• [What is being asked] Give back every line of the data, word for word.

Top of Data supplied

(* ===== verification/Tokens.v ===== *)
(** * Tokens and balances (tokens.ts, balance-tracker.ts)

    Symbols and mints, the conversion between typed amounts and base units,
    the profit and loss of a vault, and the store of balance snapshots with its
    JSON.  Address derivation and RPC are not part of it. *)

From S2P Require Import Prelude JsMap JsText SdkTypes Formatting.

Local Open Scope Z_scope.

(** ** Well-known tokens *)

Record TokenEntry : Type := { te_devnet : string; te_mainnet : string; te_decimals : Z }.

Definition WSOL_MINT : string := "So11111111111111111111111111111111111111112".

Definition same_mint (mint : string) (decimals : Z) : TokenEntry :=
  {| te_devnet := mint; te_mainnet := mint; te_decimals := decimals |}.

Definition WELL_KNOWN_TOKENS : list (string * TokenEntry) := [
  ("USDC", {| te_devnet := USDC_MINT_DEVNET; te_mainnet := USDC_MINT_MAINNET; te_decimals := 6 |});
  ("USDT", {| te_devnet := USDT_MINT_DEVNET; te_mainnet := USDT_MINT_MAINNET; te_decimals := 6 |});
  ("SOL", same_mint WSOL_MINT 9);
  ("WSOL", same_mint WSOL_MINT 9);
  ("JUP", same_mint "JUPyiwrYJFskUPiHa7hkeR8VUtAeFoSYbKedZNsDvCN" 6);
  ("BONK", same_mint "DezXAZ8z7PnrnRJjz3wXBoRgixCa6xjnB7YaB1pPB263" 5);
  ("PYTH", same_mint "HZ1JovNiVvGrGNiiYvEozEVgZ58xaU3RKwX8eACQBCt3" 6);
  ("WIF", same_mint "EKpQGSJtjMFqKZ9KQanSqYXRcF8fBopzLHYxdM65zcjm" 6);
  ("JITO", same_mint "J1toso1uCk3RLmjorhTtrVwY9HJ7X8V9yYac6Y7kGCPn" 9);
  ("RAY", same_mint "4k3Dyjzvzp8eMZWUXbBCjEvwSkkk59S5iCNLY3QrkX6R" 6)].

Record ResolvedToken : Type := { rt_mint : string; rt_decimals : Z; rt_symbol : string }.

(** [/[1-9A-HJ-NP-Za-km-z]/] *)
Definition is_base58 (c : ascii) : bool :=
  in_range 49 57 c || in_range 65 72 c || in_range 74 78 c || in_range 80 90 c ||
  in_range 97 107 c || in_range 109 122 c.

Definition isBase58Address (value : string) : bool :=
  if ((String.length value <? 32) || (44 <? String.length value))%nat then false
  else forallb is_base58 (chars value).

Definition resolveToken (tokenOrMint network : string) : option ResolvedToken :=
  let upper := toUpperCase tokenOrMint in
  match list_find (λ p, p.1 = upper) WELL_KNOWN_TOKENS with
  | Some (_, (_, known)) =>
      Some {| rt_mint := if bool_decide (network = "devnet") then te_devnet known else te_mainnet known;
              rt_decimals := te_decimals known; rt_symbol := upper |}
  | None =>
      if isBase58Address tokenOrMint
      then Some {| rt_mint := tokenOrMint; rt_decimals := 6;
                   rt_symbol := text (take 4 (chars tokenOrMint)) +:+ "..." |}
      else None
  end.

(** ** Amounts *)

(** A number that is no finite non-negative number is refused as such. *)
Inductive amount_number : Type := Amount (x : double) | NoAmount.

(** [parseFloat]: white space, a sign, then the longest decimal literal; what
    follows is ignored. *)
Definition parse_exponent (cs : list ascii) : Z :=
  match cs with
  | ("e" | "E")%char :: rest =>
      let '(sg, ds) := match rest with
                       | "-"%char :: ds => (-1, ds)
                       | "+"%char :: ds => (1, ds)
                       | _ => (1, rest)
                       end in
      sg * digits_value (span is_digit ds).1
  | _ => 0
  end.

Definition parse_unsigned (cs : list ascii) : amount_number :=
  let '(whole, rest) := span is_digit cs in
  let '(frac, rest) := match rest with
                       | "."%char :: r => span is_digit r
                       | _ => ([], rest)
                       end in
  match whole ++ frac with
  | [] => if startsWith (text cs) "Infinity" then Amount Infinity else NoAmount
  | ds =>
      let e := parse_exponent rest - Z.of_nat (length frac) in
      Amount (if 0 <=? e then to_double (digits_value ds * 10 ^ e) 1
              else to_double (digits_value ds) (10 ^ (- e)))
  end.

Definition is_zero (x : amount_number) : bool :=
  match x with Amount (Finite m _) => m =? 0 | _ => false end.

Definition parseFloat (s : string) : amount_number :=
  match (span is_space (chars s)).2 with
  | "-"%char :: cs => let v := parse_unsigned cs in if is_zero v then v else NoAmount
  | "+"%char :: cs => parse_unsigned cs
  | cs => parse_unsigned cs
  end.

Inductive amount_arg : Type := NumberArg (x : amount_number) | StringArg (s : string).

Definition INVALID_AMOUNT : js_exn := SdkDomainError "SIGIL_ERROR__SDK__INVALID_AMOUNT".

(** [decimals] is at most 22, where [Math.pow(10, decimals)] is exact. *)
Definition toBaseUnits (amount : amount_arg) (decimals : Z) : result js_exn Z :=
  match match amount with NumberArg x => x | StringArg s => parseFloat s end with
  | NoAmount | Amount Infinity => Throw INVALID_AMOUNT
  | Amount (Finite m e) =>
      match Math_round (double_mul_int (Finite m e) (10 ^ decimals)) with
      | Some z => Ok z
      | None => Throw JsRangeError
      end
  end.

Bottom of Data supplied

• [Written reply]
(* ===== verification/Tokens.v ===== *)
(** * Tokens and balances (tokens.ts, balance-tracker.ts)

    Symbols and mints, the conversion between typed amounts and base units,
    the profit and loss of a vault, and the store of balance snapshots with its
    JSON.  Address derivation and RPC are not part of it. *)

From S2P Require Import Prelude JsMap JsText SdkTypes Formatting.

Local Open Scope Z_scope.

(** ** Well-known tokens *)

Record TokenEntry : Type := { te_devnet : string; te_mainnet : string; te_decimals : Z }.

Definition WSOL_MINT : string := "So11111111111111111111111111111111111111112".

Definition same_mint (mint : string) (decimals : Z) : TokenEntry :=
  {| te_devnet := mint; te_mainnet := mint; te_decimals := decimals |}.

Definition WELL_KNOWN_TOKENS : list (string * TokenEntry) := [
  ("USDC", {| te_devnet := USDC_MINT_DEVNET; te_mainnet := USDC_MINT_MAINNET; te_decimals := 6 |});
  ("USDT", {| te_devnet := USDT_MINT_DEVNET; te_mainnet := USDT_MINT_MAINNET; te_decimals := 6 |});
  ("SOL", same_mint WSOL_MINT 9);
  ("WSOL", same_mint WSOL_MINT 9);
  ("JUP", same_mint "JUPyiwrYJFskUPiHa7hkeR8VUtAeFoSYbKedZNsDvCN" 6);
  ("BONK", same_mint "DezXAZ8z7PnrnRJjz3wXBoRgixCa6xjnB7YaB1pPB263" 5);
  ("PYTH", same_mint "HZ1JovNiVvGrGNiiYvEozEVgZ58xaU3RKwX8eACQBCt3" 6);
  ("WIF", same_mint "EKpQGSJtjMFqKZ9KQanSqYXRcF8fBopzLHYxdM65zcjm" 6);
  ("JITO", same_mint "J1toso1uCk3RLmjorhTtrVwY9HJ7X8V9yYac6Y7kGCPn" 9);
  ("RAY", same_mint "4k3Dyjzvzp8eMZWUXbBCjEvwSkkk59S5iCNLY3QrkX6R" 6)].

Record ResolvedToken : Type := { rt_mint : string; rt_decimals : Z; rt_symbol : string }.

(** [/[1-9A-HJ-NP-Za-km-z]/] *)
Definition is_base58 (c : ascii) : bool :=
  in_range 49 57 c || in_range 65 72 c || in_range 74 78 c || in_range 80 90 c ||
  in_range 97 107 c || in_range 109 122 c.

Definition isBase58Address (value : string) : bool :=
  if ((String.length value <? 32) || (44 <? String.length value))%nat then false
  else forallb is_base58 (chars value).

Definition resolveToken (tokenOrMint network : string) : option ResolvedToken :=
  let upper := toUpperCase tokenOrMint in
  match list_find (λ p, p.1 = upper) WELL_KNOWN_TOKENS with
  | Some (_, (_, known)) =>
      Some {| rt_mint := if bool_decide (network = "devnet") then te_devnet known else te_mainnet known;
              rt_decimals := te_decimals known; rt_symbol := upper |}
  | None =>
      if isBase58Address tokenOrMint
      then Some {| rt_mint := tokenOrMint; rt_decimals := 6;
                   rt_symbol := text (take 4 (chars tokenOrMint)) +:+ "..." |}
      else None
  end.

(** ** Amounts *)

(** A number that is no finite non-negative number is refused as such. *)
Inductive amount_number : Type := Amount (x : double) | NoAmount.

(** [parseFloat]: white space, a sign, then the longest decimal literal; what
    follows is ignored. *)
Definition parse_exponent (cs : list ascii) : Z :=
  match cs with
  | ("e" | "E")%char :: rest =>
      let '(sg, ds) := match rest with
                       | "-"%char :: ds => (-1, ds)
                       | "+"%char :: ds => (1, ds)
                       | _ => (1, rest)
                       end in
      sg * digits_value (span is_digit ds).1
  | _ => 0
  end.

Definition parse_unsigned (cs : list ascii) : amount_number :=
  let '(whole, rest) := span is_digit cs in
  let '(frac, rest) := match rest with
                       | "."%char :: r => span is_digit r
                       | _ => ([], rest)
                       end in
  match whole ++ frac with
  | [] => if startsWith (text cs) "Infinity" then Amount Infinity else NoAmount
  | ds =>
      let e := parse_exponent rest - Z.of_nat (length frac) in
      Amount (if 0 <=? e then to_double (digits_value ds * 10 ^ e) 1
              else to_double (digits_value ds) (10 ^ (- e)))
  end.

Definition is_zero (x : amount_number) : bool :=
  match x with Amount (Finite m _) => m =? 0 | _ => false end.

Definition parseFloat (s : string) : amount_number :=
  match (span is_space (chars s)).2 with
  | "-"%char :: cs => let v := parse_unsigned cs in if is_zero v then v else NoAmount
  | "+"%char :: cs => parse_unsigned cs
  | cs => parse_unsigned cs
  end.

Inductive amount_arg : Type := NumberArg (x : amount_number) | StringArg (s : string).

Definition INVALID_AMOUNT : js_exn := SdkDomainError "SIGIL_ERROR__SDK__INVALID_AMOUNT".

(** [decimals] is at most 22, where [Math.pow(10, decimals)] is exact. *)
Definition toBaseUnits (amount : amount_arg) (decimals : Z) : result js_exn Z :=
  match match amount with NumberArg x => x | StringArg s => parseFloat s end with
  | NoAmount | Amount Infinity => Throw INVALID_AMOUNT
  | Amount (Finite m e) =>
      match Math_round (double_mul_int (Finite m e) (10 ^ decimals)) with
      | Some z => Ok z
      | None => Throw JsRangeError
      end
  end.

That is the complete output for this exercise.